There's also questions about compensation for tangible v. non-tangible things. Your hypothetical grapes took effort to grow, harvest, transport, care for in display, package, etc. An e-book requires writing, editing, proofing, publishing and distribution all with electrons. Should one be given more commercial credence than the other?
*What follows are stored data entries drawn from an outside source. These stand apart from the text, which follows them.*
Lemma hbind_cong {A B} (m m' : H F (Cluster TT) A) (f : A → H F (Cluster TT) B) c w : m c w = m' c w → (m ≫= f) c w = (m' ≫= f) c w.
Proof using. unfold mbind, H_bind. by intros ->. Qed.
Lemma reset_by_broadcast v c w : chips_ c ≠ ∅ →
  let tr := use_translated_coords_for_eth_broadcast c in let rows := reset_rows (arch_name c) tr in let cols := reset_columns (arch_name c) tr in
  broadcast_tensix_risc_reset_to_cluster v c w =
    (_ ← match ethernet_broadcast_ c with
         | None => software_broadcast (word_bytes v) RESET_ADDRESS ∅ rows cols tr (ascending (all_chip_ids_ c))
         | Some e =>
             '(commands, e) ← hlift (EthBroadcast.broadcast_write_to_cluster (word_bytes v) RESET_ADDRESS ∅ rows cols tr ([], e));
             modify_cluster (set_broadcast (Some e));;
             for_H commands (λ cmd, on_device (send_broadcast cmd));;
             mret cols
         end;
     wait_for_non_mmio_flush) c w.
Proof using.
  intros Hne tr rows cols. unfold broadcast_tensix_risc_reset_to_cluster. rewrite (hbind_ok _ _ c w _ _ _ eq_refl).
  rewrite decide_False by done. apply hbind_cong. unfold broadcast_write_to_cluster. by rewrite (hbind_ok _ _ c w _ _ _ eq_refl).
Qed.

(** The chip is the broadcast's, behind one of its objects. *)
Lemma chip_behind c e id : cluster_ready c → ethernet_broadcast_ c = Some e → is_Some (chips_ c !! id) →
  ∃ comm at_, EthBroadcastProperties.behind e comm id at_ ∧ EthHeaders.fits at_.
Proof using.
  intros Hc He Hid. destruct (cr_broadcast c Hc e He) as (_ & _ & _ & Hco & Hf & Hall).
  destruct (Hall id) as (m & Hm); [by apply (cr_ids c Hc)|]. destruct (Hf id m Hm ltac:(by intros ?%elem_of_empty)) as (at_ & Hat & Hfit).
  destruct (Hco id m Hm) as (comm & Hcomm). exists comm, at_. split; [by exists m|done].
Qed.

(** C10: A reset of all Tensix cores reaches all of them. Without an Ethernet broadcast,
    [broadcast_tensix_risc_reset_to_cluster] writes the value to the reset
    register of exactly the working Tensix cores of every chip, one after the
    other, and to no other core - no DRAM core is among them, whichever
    coordinates are used and whatever is harvested. With it, the commands write
    to exactly the Tensix positions of the grid, the harvested ones included, of
    the chips that the headers select; every chip of the cluster is one of
    these, reached through an object of the broadcast. In both cases it then
    waits until everything has arrived. *)
Theorem reset_reaches_tensix c v w :
  cluster_ready c →
  let tr := use_translated_coords_for_eth_broadcast c in
  match ethernet_broadcast_ c with
  | None =>
      broadcast_tensix_risc_reset_to_cluster v c w
      = (for_H (reset_targets c) (write_target (word_bytes v));; wait_for_non_mmio_flush) c w ∧
      ∀ id chip M b g core, chips_ c !! id = Some chip → described (arch_name c) tr chip M b →
        unit_grids (arch_name c) (standard_layout (arch_name c)) M TENSIX = Some g →
        (id, core) ∈ reset_targets c ↔ working (arch_name c) (standard_layout (arch_name c)) M b TENSIX g (broadcast_system tr) core
  | Some e =>
      ∃ cmds e', broadcast_tensix_risc_reset_to_cluster v c w
      = (modify_cluster (set_broadcast (Some e'));; for_H cmds (λ cmd, on_device (send_broadcast cmd));; wait_for_non_mmio_flush) c w ∧
      EthBroadcastProperties.same_topology e e' ∧ EthBroadcastProperties.cache_ok e' ∧
      EthBroadcastProperties.reaches e ∅ (word_bytes v) RESET_ADDRESS (tr = true) cmds (λ x y, XY x y ∈ cores_of wormhole_layout TENSIX) ∧
      ∀ id, is_Some (chips_ c !! id) → ∃ comm at_, EthBroadcastProperties.behind e comm id at_ ∧
        ∀ x y, 0 ≤ x < 10 → 0 ≤ y < 12 →
          (∃ cmd, cmd ∈ cmds ∧ cmd_comm cmd = comm ∧ EthBroadcastProperties.writes_chip cmd at_ x y = true) ↔
          XY x y ∈ cores_of wormhole_layout TENSIX
  end.
Proof using H1.
  intros Hc tr. rewrite reset_by_broadcast by apply (cr_some c Hc). fold tr.
  destruct (ethernet_broadcast_ c) as [e|] eqn:He.
  - destruct (cr_broadcast c Hc e He) as (Ha & Hs & Hca & Hco & Hf & _). rewrite Ha.
    destruct (ethernet_reset tr (word_bytes v) e Hca Hf Hco Hs) as (cmds & e' & -> & Ht & Hc' & Hr). exists cmds, e'. split; [|split_and!; [done..|]].
    2:{ intros id Hid. destruct (chip_behind c e id Hc He Hid) as (comm & at_ & Hb & Hfit). exists comm, at_. split; [done|]. intros x y Hx Hy.
        destruct (EthHeaders.fits_ranges at_ Hfit) as (H1' & H2' & H3'). destruct Hr as [_ Hr]. unfold EthBroadcastProperties.writes_chip.
        rewrite (Hr comm _ _ _ x y H1' H2' H3' Hx Hy). split; [by intros [_ ?]|]. intros Hcore. split; [|done].
        destruct Hb as (m & Hm & Hcomm & Hl). exists m. split; [done|]. exists id, at_. split_and!; done. }
    unfold hlift, mbind, H_bind. cbn. destruct (modify_cluster _ c w) as [[[[[]|err] c1] w1]|]; [|done..].
    by destruct (for_H _ _ c1 w1) as [[[[[]|err] c2] w2]|].
  - destruct (software_broadcast_spec c Hc (word_bytes v) (ascending (all_chip_ids_ c)) (reset_columns (arch_name c) (use_translated_coords_for_eth_broadcast c)) w) as (cs & Hw).
    { intros id Hid%elem_of_ascending. by apply (cr_ids c Hc). }
    { done. }
    split.
    + rewrite (hbind_cong _ _ _ c w Hw). unfold mbind, H_bind, reset_targets. by destruct (for_H _ _ c w) as [[[[[]|err] c'] w']|].
    + intros id chip M b g core Hid [Hsoc Htr] Hg. unfold reset_targets. rewrite elem_of_concat_map.
      destruct (tensix_grid _ (cr_arch c Hc) M b _ Hsoc) as (g' & Hg' & Hm). rewrite Hg in Hg'. injection Hg' as <-.
      destruct (cores_spec _ _ M b _ Hsoc TENSIX g (broadcast_system tr) Hg Hm) as (cores & Hget & Hin); [done|destruct tr; auto|].
      rewrite <- Hin. split.
      * intros (id' & Hid' & Hx). unfold chip_targets in Hx. destruct (chips_ c !! id') as [chip'|] eqn:E; [|by apply elem_of_nil in Hx].
        destruct (Soc.get_cores (chip_soc chip') TENSIX (broadcast_system (use_translated_coords_for_eth_broadcast c)) None) as [cores'|] eqn:E'; [|by apply elem_of_nil in Hx].
        apply list_elem_of_fmap in Hx as (core' & [= -> ->] & Hx). rewrite Hid in E. injection E as <-. fold tr in E'. congruence.
      * intros Hcore. exists id. split; [apply elem_of_ascending, (cr_ids c Hc); by exists chip|].
        unfold chip_targets. rewrite Hid. fold tr. rewrite Hget. by apply list_elem_of_fmap_2.
Qed.
End ResetBroadcast.
(** * Transaction data model of nil/internal/types/transaction.go

    A shallow embedding of the transaction types, their flag arithmetic,
    the fee computation, the conversions between the three transaction
    shapes, the hashing entry points and the JSON form of the flag set,
    followed by the properties of the specification. *)

From Stdlib Require Import String Ascii.
From Stdlib Require Import NArith Bool List Lia Permutation.
From Stdlib.Strings Require Byte.
Import ListNotations.
Open Scope N_scope.

(** ** Primitive types *)

Definition byte := Byte.byte.
Definition bytes := list byte.

(** [uint8], [uint64]: unsigned machine integers, kept as [N]; every
    operation that could leave the width reduces modulo it. *)
Definition uint8 := N.
Definition uint64 := N.
Definition wrap8 (n : N) : uint8 := n mod 256.

Definition Seqno := uint64.
Definition TransactionIndex := uint64.
Definition ChainId := uint64.
Definition DefaultChainId : ChainId := 0.

(** Modelled from the spec: [Value], declared outside the sources, is an
    arbitrary-precision non-negative integer with [Add], [Cmp], [IsZero]
    and a zero constructor. *)
Definition Value := N.
Definition NewZeroValue : Value := 0.
Definition Value0 : Value := 0.
Definition Value_Add (a b : Value) : Value := a + b.
Definition Value_Cmp (a b : Value) : comparison := a ?= b.
Definition Value_IsZero (a : Value) : bool := a =? 0.

(** [Cmp(..) > 0] as the code tests it. *)
Definition cmp_gt0 (c : comparison) : bool :=
  match c with Gt => true | _ => false end.

(** Modelled from the spec: [Address] is an opaque 20-byte identity; its
    shard projection is a parameter of the development (section
    [Sharding]). [Code] is an opaque byte sequence. *)
Definition Address := bytes.
Definition Code := bytes.
Definition ShardId := N.
Definition Hash := bytes.

Module TokenBalance.
Record t := mk { Token : Address; Balance : Value }.
End TokenBalance.

Module AsyncRequestInfo.
Record t := mk { Id : uint64; Caller : Address }.
End AsyncRequestInfo.

(** ** Kinds *)

Definition TransactionKind := uint8.
Definition ExecutionTransactionKind : TransactionKind := 0.
Definition DeployTransactionKind : TransactionKind := 1.
Definition RefundTransactionKind : TransactionKind := 2.
Definition ResponseTransactionKind : TransactionKind := 3.

(** ** Bit flags *)

(** Modelled from the spec: the generic bitset [BitFlags[uint8]] (declared
    outside the sources) over a small unsigned integer, with bit get, set
    and clear. *)
Record BitFlags := mkBits { Bits : uint8 }.

Definition GetBit (m : BitFlags) (bit : N) : bool := N.testbit (Bits m) bit.
Definition SetBit (m : BitFlags) (bit : N) : BitFlags :=
  mkBits (wrap8 (N.lor (Bits m) (N.shiftl 1 bit))).
Definition ClearBit (m : BitFlags) (bit : N) : BitFlags :=
  mkBits (N.ldiff (Bits m) (N.shiftl 1 bit)).
Definition Clear (m : BitFlags) : BitFlags := mkBits 0.
Definition NewBitFlags (flags : list N) : BitFlags :=
  fold_left SetBit flags (mkBits 0).

Definition TransactionFlags := BitFlags.
Definition NewTransactionFlagsFromBits (bits : uint8) : TransactionFlags :=
  mkBits bits.

Definition TransactionFlagInternal : N := 0.
Definition TransactionFlagDeploy : N := 1.
Definition TransactionFlagRefund : N := 2.
Definition TransactionFlagBounce : N := 3.
Definition TransactionFlagResponse : N := 4.

Definition Flags_IsInternal (m : TransactionFlags) := GetBit m TransactionFlagInternal.
Definition Flags_IsDeploy (m : TransactionFlags) := GetBit m TransactionFlagDeploy.
Definition Flags_IsRefund (m : TransactionFlags) := GetBit m TransactionFlagRefund.
Definition Flags_IsBounce (m : TransactionFlags) := GetBit m TransactionFlagBounce.
Definition Flags_IsResponse (m : TransactionFlags) := GetBit m TransactionFlagResponse.

Definition NewTransactionFlags (flags : list N) : TransactionFlags :=
  NewBitFlags flags.

(** [TransactionFlagsFromKind]: the slice of positions is built first, the
    switch has no default, so a kind outside the four constants adds none. *)
Definition TransactionFlagsFromKind (internal : bool) (kind : TransactionKind)
  : TransactionFlags :=
  let flags := [] in
  let flags := if internal then flags ++ [TransactionFlagInternal] else flags in
  let flags :=
    if kind =? DeployTransactionKind then flags ++ [TransactionFlagDeploy]
    else if kind =? RefundTransactionKind then flags ++ [TransactionFlagRefund]
    else if kind =? ResponseTransactionKind then flags ++ [TransactionFlagResponse]
    else flags in
  NewTransactionFlags flags.

(** ** The three transaction shapes *)

Module FeePack.
Record t := mk {
  FeeCredit : Value;
  MaxPriorityFeePerGas : Value;
  MaxFeePerGas : Value }.
End FeePack.

Definition NewFeePack : FeePack.t :=
  FeePack.mk NewZeroValue NewZeroValue NewZeroValue.

Module TransactionDigest.
Record t := mk {
  Flags : TransactionFlags;
  FeePack : FeePack.t;
  To : Address;
  ChainId : ChainId;
  Seqno : Seqno;
  Data : Code }.
End TransactionDigest.

Module Transaction.
Record t := mk {
  Digest : TransactionDigest.t;
  From : Address;
  TxId : TransactionIndex;
  RefundTo : Address;
  BounceTo : Address;
  Value : Value;
  RequestId : uint64;
  Token : list TokenBalance.t;
  RequestChain : list AsyncRequestInfo.t;
  Signature : bytes }.

(** Promoted fields of the embedded digest. *)
Definition Flags (m : t) := TransactionDigest.Flags (Digest m).
Definition FeePack (m : t) := TransactionDigest.FeePack (Digest m).
Definition To (m : t) := TransactionDigest.To (Digest m).
Definition ChainId (m : t) := TransactionDigest.ChainId (Digest m).
Definition Seqno (m : t) := TransactionDigest.Seqno (Digest m).
Definition Data (m : t) := TransactionDigest.Data (Digest m).
Definition FeeCredit (m : t) := FeePack.FeeCredit (FeePack m).
Definition MaxPriorityFeePerGas (m : t) := FeePack.MaxPriorityFeePerGas (FeePack m).
Definition MaxFeePerGas (m : t) := FeePack.MaxFeePerGas (FeePack m).
End Transaction.
Lemma validateClientEnv_Normal (clientEnv : gmap jsstring jsval) :
  validateClientEnv process_env = Normal clientEnv →
  Forall (present_in process_env) requiredClientVars
  ∧ clientEnv = collect process_env requiredClientVars.
Proof.
  destruct (decide (Forall (present_in process_env) requiredClientVars)) as [H|H].
  - rewrite validateClientEnv_passes by done. by intros [= <-].
  - by rewrite validateClientEnv_fails.
Qed.

Lemma validateServerEnv_Normal (window_defined : bool) (serverEnv : gmap jsstring jsval) :
  validateServerEnv window_defined process_env = Normal serverEnv →
  if window_defined then serverEnv = ∅
  else Forall (present_in process_env) requiredServerVars
       ∧ serverEnv = collect process_env requiredServerVars.
Proof.
  destruct window_defined; [by intros [= <-]|].
  destruct (decide (Forall (present_in process_env) requiredServerVars)) as [H|H].
  - rewrite validateServerEnv_passes by done. by intros [= <-].
  - by rewrite validateServerEnv_fails.
Qed.

Lemma validateEnv_unfold (window_defined : bool) :
  validateEnv window_defined process_env =
  match validateClientEnv process_env with
  | Throw message => Throw message
  | Normal clientEnv =>
      match validateServerEnv window_defined process_env with
      | Throw message => Throw message
      | Normal serverEnv => Normal (serverEnv ∪ (clientEnv ∪ ∅))
      end
  end.
Proof. reflexivity. Qed.

Lemma merged_lookup (window_defined : bool) (name : jsstring) :
  merged process_env window_defined !! name =
  if decide (name ∈ validated_names window_defined)
  then Some (process_env_get process_env name) else None.
Proof.
  unfold merged, validated_names.
  rewrite lookup_union, lookup_union, lookup_empty, collect_lookup.
  destruct window_defined.
  - rewrite lookup_empty, app_nil_r.
    by destruct (decide (name ∈ requiredClientVars)).
  - rewrite collect_lookup.
    destruct (decide (name ∈ requiredClientVars)) as [Hc|Hc],
             (decide (name ∈ requiredServerVars)) as [Hs|Hs];
      destruct (decide (name ∈ requiredClientVars ++ requiredServerVars)) as [H|H];
      try done; rewrite elem_of_app in H; tauto.
Qed.
(** C9.  [getHashesAndSizesFromEvents] called with [fromBlock] is the call
    with the larger of [fromBlock] and the creation block of the contract:
    the scan is the retrieval that runs from that block to the upper bound,
    followed by the enrichment of the [NewHash] events retrieved.  A
    [fromBlock] below the creation block is replaced by it: the first range
    query then starts at the creation block, and none of the range queries
    issued covers a block before the creation block. *)
Theorem getHashesAndSizesFromEvents_starts_at_creation_block :
  forall (this : SmartContractManager) (fuel : nat) (fromBlock : Z)
         (toBlock : option NumberOrString),
    getHashesAndSizesFromEvents this fuel fromBlock toBlock
    = getHashesAndSizesFromEvents this fuel
        (Z.max fromBlock (creationBlockNumberHashStorage this)) toBlock
    /\
    queriesNoBlockBefore (creationBlockNumberHashStorage this)
      (trace (getHashesAndSizesFromEvents this fuel fromBlock toBlock))
    /\
    getHashesAndSizesFromEvents this fuel fromBlock toBlock
    = (events <- recursiveGetPastEvents this fuel
                   (Z.max fromBlock (creationBlockNumberHashStorage this))
                   (orLatest toBlock) ;;
       bluebirdMap (checkAndAddMetaDataToEvent this) (filter isNewHash events))
    /\
    (forall toBlockNumber : Z,
        fromBlock < creationBlockNumberHashStorage this ->
        (0 < fuel)%nat ->
        result (getBlockNumberFromNumberOrString this (orLatest toBlock))
        = Returns toBlockNumber ->
        hd_error
          (rangeQueries (trace (getHashesAndSizesFromEvents this fuel fromBlock toBlock)))
        = Some (creationBlockNumberHashStorage this, toBlockNumber)).
Proof.
  intros this fuel fromBlock toBlock.
  set (creation := creationBlockNumberHashStorage this).
  assert (Hclamp :
            (if Z.max fromBlock creation <? creation then creation
             else Z.max fromBlock creation)
            = (if fromBlock <? creation then creation else fromBlock)).
  { destruct (Z.ltb_spec (Z.max fromBlock creation) creation);
      destruct (Z.ltb_spec fromBlock creation); lia. }
  assert (Hmax : (if fromBlock <? creation then creation else fromBlock)
                 = Z.max fromBlock creation).
  { destruct (Z.ltb_spec fromBlock creation); lia. }
  split; [| split; [| split]].
  - unfold getHashesAndSizesFromEvents. fold creation. rewrite Hclamp. reflexivity.
  - unfold getHashesAndSizesFromEvents. fold creation.
    set (start := if fromBlock <? creation then creation else fromBlock).
    assert (Hstart : creation <= start).
    { unfold start. destruct (Z.ltb_spec fromBlock creation); lia. }
    rewrite trace_bind.
    apply queriesNoBlockBefore_app.
    + destruct fuel as [| fuel]; [intros x y [] |].
      rewrite trace_recursiveGetPastEvents_resolved.
      apply queriesNoBlockBefore_app.
      * destruct (orLatest toBlock) as [n | describer].
        -- intros x y [].
        -- rewrite getBlockNumberFromNumberOrString_tag.
           intros x y [Heq | []]. discriminate.
      * destruct (result (getBlockNumberFromNumberOrString this (orLatest toBlock)));
          try (intros x y []).
        apply recursiveGetPastEvents_number_queries. left. exact Hstart.
    + destruct (result _); try (intros x y []).
      rewrite trace_bluebirdMap_checkAndAddMetaDataToEvent. intros x y [].
  - unfold getHashesAndSizesFromEvents. fold creation. rewrite Hmax. reflexivity.
  - intros toBlockNumber Hbelow Hfuel Hres.
    unfold getHashesAndSizesFromEvents. fold creation.
    replace (if fromBlock <? creation then creation else fromBlock) with creation
      by (destruct (Z.ltb_spec fromBlock creation); lia).
    destruct fuel as [| fuel]; [lia |].
    rewrite trace_bind, trace_recursiveGetPastEvents_resolved, Hres.
    rewrite trace_recursiveGetPastEvents_number.
    unfold rangeQueries. rewrite !flat_map_app.
    assert (Hlookup :
              flat_map (fun r => match r with
                                 | GetPastEvents a b => [(a, b)]
                                 | GetBlock _ => []
                                 end)
                (trace (getBlockNumberFromNumberOrString this (orLatest toBlock)))
              = []).
    { destruct (orLatest toBlock) as [n | describer]; [reflexivity |].
      rewrite getBlockNumberFromNumberOrString_tag. reflexivity. }
    rewrite Hlookup. reflexivity.
Qed.

(** A scan asked to start at block 0, on a contract created at block 5 of
    the test ledger whose head is block 9: the first range asked for is
    [5..9]. *)
Lemma getHashesAndSizesFromEvents_starts_at_creation_block_witness :
  hd_error
    (rangeQueries
       (trace (getHashesAndSizesFromEvents (mockManager getPastEventsMock 5) 3 0 None)))
  = Some (5, 9).
Proof.
  apply (proj2 (proj2 (proj2 (getHashesAndSizesFromEvents_starts_at_creation_block
                                (mockManager getPastEventsMock 5) 3 0 None))) 9).
  - cbn. lia.
  - lia.
  - reflexivity.
Defined.

(** A scan asked to start at block 0, on a contract created at block 5 of
    the test ledger, starts at block 5. *)
Example getHashesAndSizesFromEvents_clamped :
  trace (getHashesAndSizesFromEvents (mockManager getPastEventsMock 5) 3 0 None)
  = [GetBlock "latest"; GetPastEvents 5 9].
Proof. vm_compute. reflexivity. Qed.

(* ------------------------------------------------------------------ *)
(** ** Time boundaries *)

Lemma trace_resolveBoundaries this options :
  trace (resolveBoundaries this options) = [].
Proof.
  unfold resolveBoundaries.
  destruct (truthy match options with Some o => from o | None => None end);
    destruct (truthy match options with Some o => to o | None => None end);
    repeat match goal with
           | |- context [getBlockNumbersFromTimestamp ?b ?t] =>
               destruct (getBlockNumbersFromTimestamp b t)
           end; reflexivity.
Qed.

(** The guard at work: an upper bound that resolves to a block other than 0
    and below the lower bound is refused, and nothing is asked of the
    ledger. *)
Lemma getHashesAndSizesFromEthereum_refuses_inverted_range
    this fuel options fromBlock toBlock :
  result (resolveBoundaries this options) = Returns (fromBlock, Some toBlock) ->
  toBlock <> 0 ->
  toBlock < fromBlock ->
  getHashesAndSizesFromEthereum this fuel options
  = ([], Throws (ToBlockBelowFromBlock fromBlock toBlock)).
Proof.
  intros Hres Hnz Hlt.
  unfold getHashesAndSizesFromEthereum.
  pose proof (trace_resolveBoundaries this options) as Ht.
  destruct (resolveBoundaries this options) as [t r].
  cbn in Hres, Ht. subst t r.
  cbn [bind fst snd truthy].
  destruct (Z.eqb_spec toBlock 0) as [| _]; [contradiction |].
  destruct (Z.ltb_spec toBlock fromBlock); [reflexivity | lia].
Qed.

(** The guard passed by: an upper bound that resolves to block 0 is not
    compared with the lower bound, and the retrieval runs as if no upper
    bound had been given. *)
Lemma getHashesAndSizesFromEthereum_toBlock_zero this fuel options fromBlock :
  result (resolveBoundaries this options) = Returns (fromBlock, Some 0) ->
  getHashesAndSizesFromEthereum this fuel options
  = getHashesAndSizesFromEvents this fuel fromBlock None.
Proof.
  intros Hres.
  unfold getHashesAndSizesFromEthereum.
  pose proof (trace_resolveBoundaries this options) as Ht.
  destruct (resolveBoundaries this options) as [t r].
  cbn in Hres, Ht. subst t r.
  cbn [bind fst snd truthy Z.eqb option_map].
  destruct (getHashesAndSizesFromEvents this fuel fromBlock (Some (BlockNumber 0)))
    as [t r] eqn:E.
  cbn [app]. rewrite <- E. reflexivity.
Qed.

(** The rejection of the test "rejects if fromBlock is larger than toBlock"
    when the contract was created at block 1. *)
Example getHashesAndSizesFromEthereum_refuses_200_10_from_block_1 :
  getHashesAndSizesFromEthereum (mockManager getPastEventsMock 1) 3
    (Some {| from := Some 200; to := Some 10 |})
  = ([], Throws (ToBlockBelowFromBlock 6 1)).
Proof. reflexivity. Qed.
Lemma concat_push (buckets : list (list Trip)) (k : nat) (bucket : list Trip)
    (trip : Trip) :
  buckets !! k = Some bucket ->
  concat (<[k := bucket ++ [trip]]> buckets) ≡ₚ trip :: concat buckets.
Proof.
  revert k. induction buckets as [| b rest IH]; intros k Hk.
  - discriminate.
  - destruct k as [| k]; simpl in *.
    + injection Hk as ->. rewrite <- app_assoc. simpl.
      symmetry. apply Permutation_middle.
    + rewrite (IH k Hk). symmetry. apply Permutation_middle.
Qed.

(** ** The load loop *)

(** One round of the loop on a row with two valid time cells. *)
Lemma bucketTrip_valid row s :
  validRow Date_parse row ->
  length (departuresByMinute s) = 1440 ->
  length (arrivalsByMinute s) = 1440 ->
  exists (kd ka : nat) (bd ba : list Trip),
    minutesSinceMidnight LocalTZA (started_at (toTrip Date_parse row)) = Int (Z.of_nat kd)
    /\ minutesSinceMidnight LocalTZA (ended_at (toTrip Date_parse row)) = Int (Z.of_nat ka)
    /\ departuresByMinute s !! kd = Some bd
    /\ arrivalsByMinute s !! ka = Some ba
    /\ bucketTrip LocalTZA Date_parse row s
       = (Normal (toTrip Date_parse row),
          set_arrivalsByMinute
            (<[ka := ba ++ [toTrip Date_parse row]]> (arrivalsByMinute s))
            (set_departuresByMinute
               (<[kd := bd ++ [toTrip Date_parse row]]> (departuresByMinute s))
               s)).
Proof.
  intros [Hstart Hend] Hdep Harr.
  destruct (minutesSinceMidnight_valid _ Hstart) as [kd [Hkd Hkd_lt]].
  destruct (minutesSinceMidnight_valid _ Hend) as [ka [Hka Hka_lt]].
  destruct (lookup_lt_is_Some_2 (departuresByMinute s) kd) as [bd Hbd]; [lia |].
  destruct (lookup_lt_is_Some_2 (arrivalsByMinute s) ka) as [ba Hba]; [lia |].
  exists kd, ka, bd, ba.
  repeat (split; [assumption |]).
  unfold bucketTrip, mbind, M_bind, bind, mret, M_ret, ret,
    departuresByMinute_push, arrivalsByMinute_push.
  simpl in Hkd, Hka. simpl. rewrite Hkd.
  rewrite (push_at_slot _ _ _ _ Hbd). simpl. rewrite Hka.
  rewrite (push_at_slot _ _ _ _ Hba). reflexivity.
Qed.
Side question: When you regain title to the rest of the Matador series, you say you'll self-publish through electronic media. Would that in effect make them back in print?

Thanks,
AnonyMouse

Scott said...

That emailed short story cost Dan zero and got him a fan who has bought every work, some for multiple copies.

Scott said...

Old Man, by the way; love that beating.

Dan Gambiera said...

Thought you might appreciate this. NZ lawmaker who voted for draconian anti-copying law tweets about compilation album her friend made for her.

Steve Perry said...

We are just going to agree to disagree, Scott.
I see the law applying.

As to me putting the books out, they will only be in print
if I offer POD, and Ace won't be the publisher.

Scott said...

Arguing with you makes me smarter and I appreciate it, Steve; you can do things like range-finding with two eyes that you can't do with one, you know?

Steve Perry said...

Oh, I don't mind spirited debate, Scott, and I sometimes will have to re-jigger my beliefs when I hear something that makes me stop and think. But a lot of what I hear when this one comes up is in the category of somebody pissing on my leg and trying to tell me it's raining. Part of my job is to call them on it.

Scott said...

Yeah, but you *know* I don't freeload.

Scott said...

Oops, cognitive error, can't prove a negative. Say rather that you do know I pay. Linux and Youtube guy too.

Jim said...

I'm not placing myself on a moral pedestal. I admit that I've copied albums over the years, as well as read the books that friends in bookstores reported as destroyed.

But I don't sit here and honestly try to claim that it wasn't what it was. And, as I've matured as a person of morals, I don't do it.